Beten um Stärke, die aus der Liebe wächst

„Das Gebet bricht Eisen“ zitiert der ukrainische Exarch aus Frankfurt, Pfarrer Roman Lirka, ein ukrainisches Sprichwort: Am Vorabend des russischen Einmarsches in die unabhängige Ukraine versammeln sich Christen vor der Erlöserkirche zum Friedensgebet. Foto: a.ber

Bad Homburg (a.ber). „Krieg ist nicht nach Gottes Willen. Die Sicherheitsbedürfnisse Russlands können wir verstehen, aber sie berechtigen Russland nicht zum Völkerrechtsbruch. Wir solidarisieren uns mit unseren ukrainischen Geschwistern. Wir wollen keine Feindbilder aufbauen, sondern für Frieden beten.“ Mit diesen Worten positionierte sich Pfarrer Andreas Hannemann bei einem spontan organisierten ökumenischen Friedensgebet von Christen vor der evangelischen Erlöserkirche – nur Stunden, bevor der russische Diktator Wladimir Putin seine Truppen in die Ukraine einmarschieren ließ.

Etwa 40 Menschen hatten sich mit Kerzen in den Händen vor der Innenstadtkirche versammelt. Mit unter den Betenden: der Apostolische Exarch für die katholischen Ukrainer aus Frankfurt, Pfarrer Roman Lirka, und Victoria von Rosen, Vizepräsidentin der Deutsch-Ukrainischen Gesellschaft für Wirtschaft und Wissenschaft.

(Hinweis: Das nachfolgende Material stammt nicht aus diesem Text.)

(** C19. Conservation: in any history of frames, pops and reports, whatever the
    reports reset, every frame is counted exactly once as formatted, skipped or
    oversize, unless an allocation failed and a warning was logged; the
    formatted events add up by protocol; every item was formatted from a frame
    of the history; and what the consumer took and the queue holds are those
    items in order, less the ones counted as dropped. *)
Theorem formatter_conservation cfg out es :
  out_ok out -> fifo_items out = [] -> provenance_ok (fc_provenance cfg) -> Forall event_ok es ->
  runs (world_run inet_ntop pack get_packed_size cfg es (start_world out)) (fun w =>
    let s := w_formatter w in let g := stats_of (whole w) in
    exists ms, made inet_ntop pack get_packed_size cfg es ms /\
      u64 (total frame_stats g + fm_logged s) = u64 (frames es) /\
      (Forall calm es -> fm_logged s = 0) /\
      total [events_formatted_total] g = u64 (zlen ms) /\
      total protocol_stats g = u64 (zlen ms) /\
      u64 (g formatter_queue_drop_total + zlen (sent s)) = u64 (zlen ms) /\
      sent s `sublist_of` ms).
Proof.
  intros Hout Hemp Hc Hes. eapply runs_mono; [apply (history_effect inet_ntop pack get_packed_size pack_size cfg es); try done|].
  intros w (Hok & n & ms & [_ L F E P D S] & Hn & Hcalm & Hm). cbn zeta. exists ms.
  unfold sent, whole, shift in L, S, D. cbn [start_world set_stats w_formatter fm_out fm_popped fm_logged] in L, S, D.
  assert (forall l, total l (stats_of (whole (start_world out))) = 0) as Hz.
  { intros l. unfold total. induction l as [|c l IH]; cbn [foldr]; [done|]. by rewrite Z.add_0_l. }
  rewrite Hz, Z.add_0_l in F, E, P. rewrite Hemp in D, S. cbn [app length] in D, S.
  assert (fm_logged (w_formatter w) = n) as Hl by lia. rewrite F, Hl, u64_add.
  split; [done|]. split; [f_equal; lia|]. by split_and!.
Qed.
(** The formatter after [f] frames. *)
Definition advanced (s0 : @formatter Q) (f : Z) (s : formatter) : Prop :=
  exists n ms, effect f n ms s0 s.

Lemma process_advances cfg s0 e pkt f s : provenance_ok (fc_provenance cfg) -> env_fine e ->
  packet_ok pkt -> advanced s0 f s ->
  runs (wk_process (formatter_worker inet_ntop pack get_packed_size cfg) e pkt s) (advanced s0 (f + 1)).
Proof.
  intros Hc He Hp (n & ms & Heff). eapply runs_mono;
    [by apply process_effect; [..|apply Heff]|].
  intros s' (n' & ms' & Heff' & _). exists (n + n'), (ms ++ ms'). by eapply effects_compose.
Qed.

(** Lossless shutdown: stopping a started formatter lets its thread take every
    frame that was queued or accepted, each counted exactly once or logged;
    every formatted item was pushed or counted as dropped; the input queue ends
    empty, the stop flag is set, and stopping again does nothing. *)
Theorem formatter_stop_lossless cfg turns envs (iq : R) s sync :
  in_ok iq -> fm_ok s -> provenance_ok (fc_provenance cfg) ->
  Forall (turn_ok env_fine (fun _ => True)) turns -> (forall i, env_fine (envs i)) ->
  let stopped := {| g_cfg := Some cfg; g_started := false |} in
  runs (formatter_stop inet_ntop pack get_packed_size turns envs iq s sync
          {| g_cfg := Some cfg; g_started := true |})
    (fun '(r, sync', g') => g' = stopped /\ cf_stop_notified sync' = true /\
       formatter_stop inet_ntop pack get_packed_size turns envs iq s sync' g' = Ret (None, sync', stopped) /\
       exists iq' s' k, r = Some (iq', s', k) /\ fifo_items iq' = [] /\
         u64 (total frame_stats (stats_of s') + (fm_logged s' - fm_logged s)) =
           u64 (total frame_stats (stats_of s) + (zlen (fifo_items iq) + k)) /\
         u64 (stats_of s' formatter_queue_drop_total + zlen (sent s') +
              (stats_of s events_formatted_total)) =
           u64 (stats_of s formatter_queue_drop_total + zlen (sent s) +
                stats_of s' events_formatted_total)).
Proof.
  intros Hin Hs Hc Hts Henvs stopped. unfold formatter_stop at 1. cbn [g_started g_cfg].
  apply runs_bind. unfold formatter_thread_main. eapply runs_mono.
  { apply (worker_runs _ env_fine (fun _ => True) (advanced s)); try done.
    - intros e pkt f s1. by apply process_advances.
    - exists 0, []. by apply no_effect. }
  intros [[iq' s'] k] [He (n & ms & [O L F E P D S])]. cbn [runs]. split_and!; [done|done|done|].
  exists iq', s', k. split_and!; [done|done| |].
  - rewrite F, L, u64_add. f_equal. lia.
  - rewrite !total_one in E. rewrite (u64_congr _ _ _ D). symmetry.
    rewrite Z.add_comm. rewrite u64_add in E. rewrite (u64_congr _ _ _ E). f_equal. lia.
Qed.
End Properties.

(** ** From the wire to the event *)

(** A DHCP message as its sender encodes it. *)
Inductive dhcp_message :=
| V4_packet (fixed : list Z) (opts : list (Z * list Z)) (pad : list Z)
| V6_message (t xid : Z) (os : list option6)
| V6_relay (t hop : Z) (link peer : list Z) (os : list option6).

Definition message_bytes (m : dhcp_message) : list Z :=
  match m with
  | V4_packet fixed opts pad => dhcp_packet fixed opts pad
  | V6_message t xid os => client_message t xid os
  | V6_relay t hop link peer os => relay_message t hop link peer os
  end.

Definition message_ok (m : dhcp_message) : Prop :=
  match m with
  | V4_packet fixed opts pad =>
      length fixed = 236%nat /\ bytes_ok fixed /\ bytes_ok pad /\ Forall plain_option opts
  | V6_message t xid os =>
      Forall option6_ok os /\ is_byte t /\ 0 <= xid < 2 ^ 24 /\ t <> 12 /\ t <> 13
  | V6_relay t hop link peer os =>
      Forall option6_ok os /\ is_byte hop /\ (t = 12 \/ t = 13) /\ zlen link = 16 /\ zlen peer = 16 /\
      bytes_ok link /\ bytes_ok peer
  end.

Definition message_protocol (m : dhcp_message) : cf_protocol_t * cf_stream_id_t :=
  match m with
  | V4_packet _ _ _ => (CF_PROTO_DHCPV4, CF_STREAM_DHCPV4)
  | _ => (CF_PROTO_DHCPV6, CF_STREAM_DHCPV6)
  end.

(** Ports a message of the protocol travels on: a server or client port of
    DHCPv4, or one of DHCPv6 and none of DHCPv4. *)
Definition message_ports (m : dhcp_message) (sp dp : Z) : Prop :=
  match m with
  | V4_packet _ _ _ => sp = 67 \/ sp = 68 \/ dp = 67 \/ dp = 68
  | _ => (sp = 546 \/ sp = 547 \/ dp = 546 \/ dp = 547) /\
         sp <> 67 /\ sp <> 68 /\ dp <> 67 /\ dp <> 68
  end.

(** The payload [pe] and the type [et] of the event of [m]. *)
Definition message_event (inet_ntop : Z -> list Z -> list Z) (m : dhcp_message) (pe : dhcp_event)
    (et : list Z) : Prop :=
  match m, pe with
  | V4_packet fixed opts pad, DHCPV4_PACKET ev =>
      et = event_type_for_message_type (d_message_type (ev_decoded ev)) /\
      header_view inet_ntop (dhcp_packet fixed opts pad) (ev_header ev) /\
      ev_raw_options ev = option_views (wire_of opts) [] [] /\
      exists r, decoded_view inet_ntop (cm_of (wire_of opts) [] []) (ev_decoded ev) r
  | V6_message t xid os, DHCPV6_PACKET ev =>
      et = event_type_for_message_type6 (message_type_enum6 t) /\
      ev6_header ev = {| h6_message_type := message_type_enum6 t; h6_transaction_id := xid;
                         h6_hop_count := 0; h6_link_address := []; h6_peer_address := [] |} /\
      encoded_view inet_ntop os ev
  | V6_relay t hop link peer os, DHCPV6_PACKET ev =>
      et = event_type_for_message_type6 (message_type_enum6 t) /\
      ev6_header ev = {| h6_message_type := message_type_enum6 t; h6_transaction_id := 0;
                         h6_hop_count := hop; h6_link_address := ipv6_text inet_ntop link;
                         h6_peer_address := ipv6_text inet_ntop peer |} /\
      encoded_view inet_ntop os ev
  | _, _ => False
  end.

Lemma message_parses inet_ntop m : message_ok m ->
  exists pe et, parse_payload inet_ntop (message_protocol m).1 (message_bytes m) = Ret (Some (pe, et)) /\
    message_event inet_ntop m pe et /\
    header_length (message_protocol m).1 <= zlen (message_bytes m).
Proof.
  destruct m as [fixed opts pad|t xid os|t hop link peer os]; cbn [message_ok message_bytes message_protocol fst].
  - intros (Hl & Hf & Hp & Ho).
    destruct (packet_parses inet_ntop fixed opts pad Hl Hf Hp Ho) as (r & ev & He & Hh & Hr & Hd & _).
    unfold parse_payload, is_dhcpv4. rewrite bool_decide_true by done. rewrite He. xbind.
    eexists _, _. split; [reflexivity|]. split; [cbn; split_and!; [done..|by exists r]|].
    unfold header_length, is_dhcpv4, dhcp_packet. rewrite bool_decide_true by done. rewrite length_app. lia.
  - intros (Ho & Ht & Hx & N1 & N2).
    destruct (proj1 (message6_parses inet_ntop os t Ho Ht) xid Hx N1 N2) as (ev & et & He & Hh & Het & Hv).
    unfold parse_payload, is_dhcpv4. rewrite bool_decide_false by done. rewrite He. xbind.
    eexists _, _. split; [reflexivity|]. split; [done|].
    unfold header_length, is_dhcpv4, client_message. rewrite bool_decide_false by done.
    cbn [length]. rewrite length_app, be_bytes_length. lia.
  - intros (Ho & Hh & Ht & Hl & Hp & Hlo & Hpo).
    assert (is_byte t) as Hb by (unfold is_byte; lia).
    destruct (proj2 (message6_parses inet_ntop os t Ho Hb) hop link peer Hh Ht Hl Hp Hlo Hpo)
      as (ev & et & He & Hhd & Het & Hv).
    unfold parse_payload, is_dhcpv4. rewrite bool_decide_false by done. rewrite He. xbind.
    eexists _, _. split; [reflexivity|]. split; [done|].
    unfold header_length, is_dhcpv4, relay_message. rewrite bool_decide_false by done.
    cbn [length]. rewrite length_app. lia.
Qed.

Lemma message_classified m d : message_ports m (u_src_port d) (u_dst_port d) ->
  classify d = Some (message_protocol m).
Proof.
  unfold classify. destruct m; cbn [message_ports message_protocol]; intros Hp.
  - by replace (_ || _) with true by lia.
  - replace (_ || (u_dst_port d =? 68)) with false by lia. by replace (_ || _) with true by lia.
  - replace (_ || (u_dst_port d =? 68)) with false by lia. by replace (_ || _) with true by lia.
Qed.

(** C18. From the wire to the event: a frame with any addresses, up to two VLAN
    tags, IPv4 options or IPv6 extension headers, padding, and a datagram that
    carries an encoded DHCPv4 packet, DHCPv6 message or relay message on its
    ports, is formatted with success: the event holds the frame's layers, its
    ports, the parsed message with every option that was encoded, its type,
    and the item carries the packed event on the protocol's stream, if it is
    within the size limit. *)
Theorem frame_to_event inet_ntop pack get_packed_size e cfg st pkt item m x tags n sp dp ck trailer :
  (forall ev, zlen (pack ev) = get_packed_size ev) ->
  packet_ok pkt -> env_fine e -> provenance_ok (fc_provenance cfg) -> item_ok item ->
  (forall a, en_alloc e a = true) ->
  let payload := message_bytes m in
  let dgram := udp_bytes sp dp ck (zlen payload) ++ payload in
  message_ok m -> message_ports m sp dp ->
  encodable x tags n (zlen dgram) -> next_header x = IP_PROTO_UDP ->
  Forall (fun v => 0 <= v < 65536) [sp; dp; ck; 8 + zlen payload] ->
  frame_of pkt = encode x tags n dgram trailer ->
  exists pe et, message_event inet_ntop m pe et /\
    let ev :=
      {| ce_envelope := envelope_view (fc_provenance cfg) (en_now e)
           (source_type_of (message_protocol m).1) (schema_of (message_protocol m).1)
           (message_protocol m).2 et (pk_observed_time_unix_nano pkt) (frame_of pkt);
         ce_packet :=
           {| po_observed_time_unix_nano := pk_observed_time_unix_nano pkt; po_link := link_view x;
              po_network := network_view inet_ntop x;
              po_transport :=
                {| to_protocol := TRANSPORT_PROTOCOL_UDP; to_ip_protocol_number := 17;
                   to_src_port := sp; to_dst_port := dp;
                   to_details := DETAILS_UDP (8 + zlen payload) (if ck =? 0 then 0 else 1) |};
              po_packet_len := pk_packet_len pkt; po_captured_len := pk_captured_len pkt;
              po_truncated := truncated_flag pkt |};
         ce_payload := pe |} in
    get_packed_size ev <= CLOUDFLOW_EVENT_MAX_SIZE ->
    runs (cf_format_packet inet_ntop pack get_packed_size e (Some cfg) st (Some pkt) (Some item))
      (fun '(rc, item', st') => rc = 0 /\
         st' = count_event (message_protocol m).1 (n_parser_warnings pe) st /\
         exists i, item' = Some i /\
           item_holds (pack ev) (message_protocol m).2 (pk_observed_time_unix_nano pkt) et i).
Proof.
  intros Hsize Hp Hu Hc Hi Hal payload dgram Hm Hports Hen Hnh Hr Hf.
  destruct (udp_encoded x tags n sp dp ck payload trailer Hen Hnh Hr) as (Hd & Hpl & _).
  fold dgram in Hd, Hpl. rewrite <-Hf in Hd, Hpl.
  destruct (message_parses inet_ntop m Hm) as (pe & et & Hpe & Hev & Hlen).
  exists pe, et. split; [done|]. intros ev Hfit.
  match type of Hd with _ = Ret (_, ?r) => set (d := r) in Hd end.
  assert (datagram (frame_of pkt) d (message_protocol m).1 (message_protocol m).2 payload) as Hdg.
  { split; [done|]. split; [|split; [symmetry; exact Hpl|exact Hlen]].
    rewrite (message_classified m d Hports). by destruct (message_protocol m). }
  assert (ev = event_of inet_ntop cfg (en_now e) pkt d (message_protocol m).1 (message_protocol m).2 pe et) as Heq.
  { unfold ev, event_of, observation_view, d. cbn [u_l3 u_src_port u_dst_port udp_length udp_checksum_present].
    by destruct (ck =? 0). }
  eapply runs_mono; [apply (datagram_formatted inet_ntop pack get_packed_size Hsize e cfg pkt item st d
    _ _ payload pe et Hp Hu Hc Hi Hal Hdg Hpe)|]; [by rewrite <-Heq|].
  intros [[rc i] st'] (-> & Hst & i' & -> & _ & _ & Hh). split; [done|]. split; [done|].
  exists i'. split; [done|]. by rewrite <-Heq in Hh.
Qed.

Oberbürgermeister Alexander Hetjes sagte zu Beginn der Veranstaltung: „Die aktuelle Situation erscheint mir persönlich in allerhöchstem Maße surreal, doch die Ereignisse um die Krim 2014 hätten uns auf dieses Szenario vorbereiten können. Wir müssen in die Phalanx eintreten, die gegen Gewalt und für Solidarität und eine friedliche Konfliktlösung steht.“ Petra Kühl, Kirchenvorstandsvorsitzende der Erlöserkirchengemeinde, und die Ortsausschussvorsitzende der katholischen Kirchengemeinde St. Marien, Michaela Walter, sowie weitere Vertreter der Kirchen drückten in Gebeten Sorge und Anliegen der Anwesenden aus: „Uns fehlen Worte, unsere Kraft ist zu klein, wir verspüren Hilflosigkeit. Alles, was Angst macht, bringen wir vor Gott, denn er ist unsere Zuversicht und Stärke.“ Die Ukrainerin Victoria von Rosen, die seit 2017 mit ihrer Familie in Deutschland lebt und bekannte, dass ihr Herz derzeit intensiv bei Familie und Freunden in ihrem Heimatland Ukraine sei, betete auf Deutsch: „Das Innere der Menschen ist unergründlich und in ihren Herzen tut sich ein Abgrund auf. Aber der Gerechte sucht seine Zuflucht bei Gott.“

Der ukrainische Exarch Lirka erinnerte an die Geschichte der Ukraine, die als Ukrainische Volksrepublik 1917 nach dem Ende des Zarenreiches entstand, wenig später unter Russlands Herrschaft gezwungen wurde, in Form ihrer Exilregierung 71 Jahre überdauerte und nach der Auflösung der Sowjetunion im Dezember 1991 formal unabhängig wurde. Das ukrainische Volk hätte vieles erleiden müssen. „Dann kam endlich der Staatsaufbau – und jetzt, nach acht Jahren Krieg der Russen auf ukrainischem Staatsgebiet und nun der Anerkennung Putins der ‚selbsternannten unabhängigen Volksrepubliken‘ Donezk und Luhansk ist unsere Situation sehr gefährlich geworden.“

Pfarrer Lirka drückte mit einer biblischen Mose-Geschichte die Hoffnung der ukrainischen Menschen aus: „Das Gebet bricht Eisen, sagt ein ukrainisches Sprichwort.“ Lirka betete um die Stärke, die aus der Liebe wächst und gegen Sturheit und Machtgier. Der evangelische Pfarrer Andreas Hannemann, der am Ende das Vaterunser mit den Anwesenden betete, betonte dann noch einmal: „Es geht um mehr als Macht und Unterwerfung, es geht um Leben und Tod von Menschen.“ Knapp 24 Stunden später, am Abend des Einmarschtages zehntausender Soldaten in den unabhängigen Staat Ukraine mit blutigen Folgen, wandte sich der ukrainische Botschafter in Deutschland, Andrij Melnyk, mit einem Appell im deutschen Fernsehen an die Bundesbürger, die Ukrainer nicht kaltherzig im Stich zu lassen und auch unablässig für das ukrainische Volk zu beten.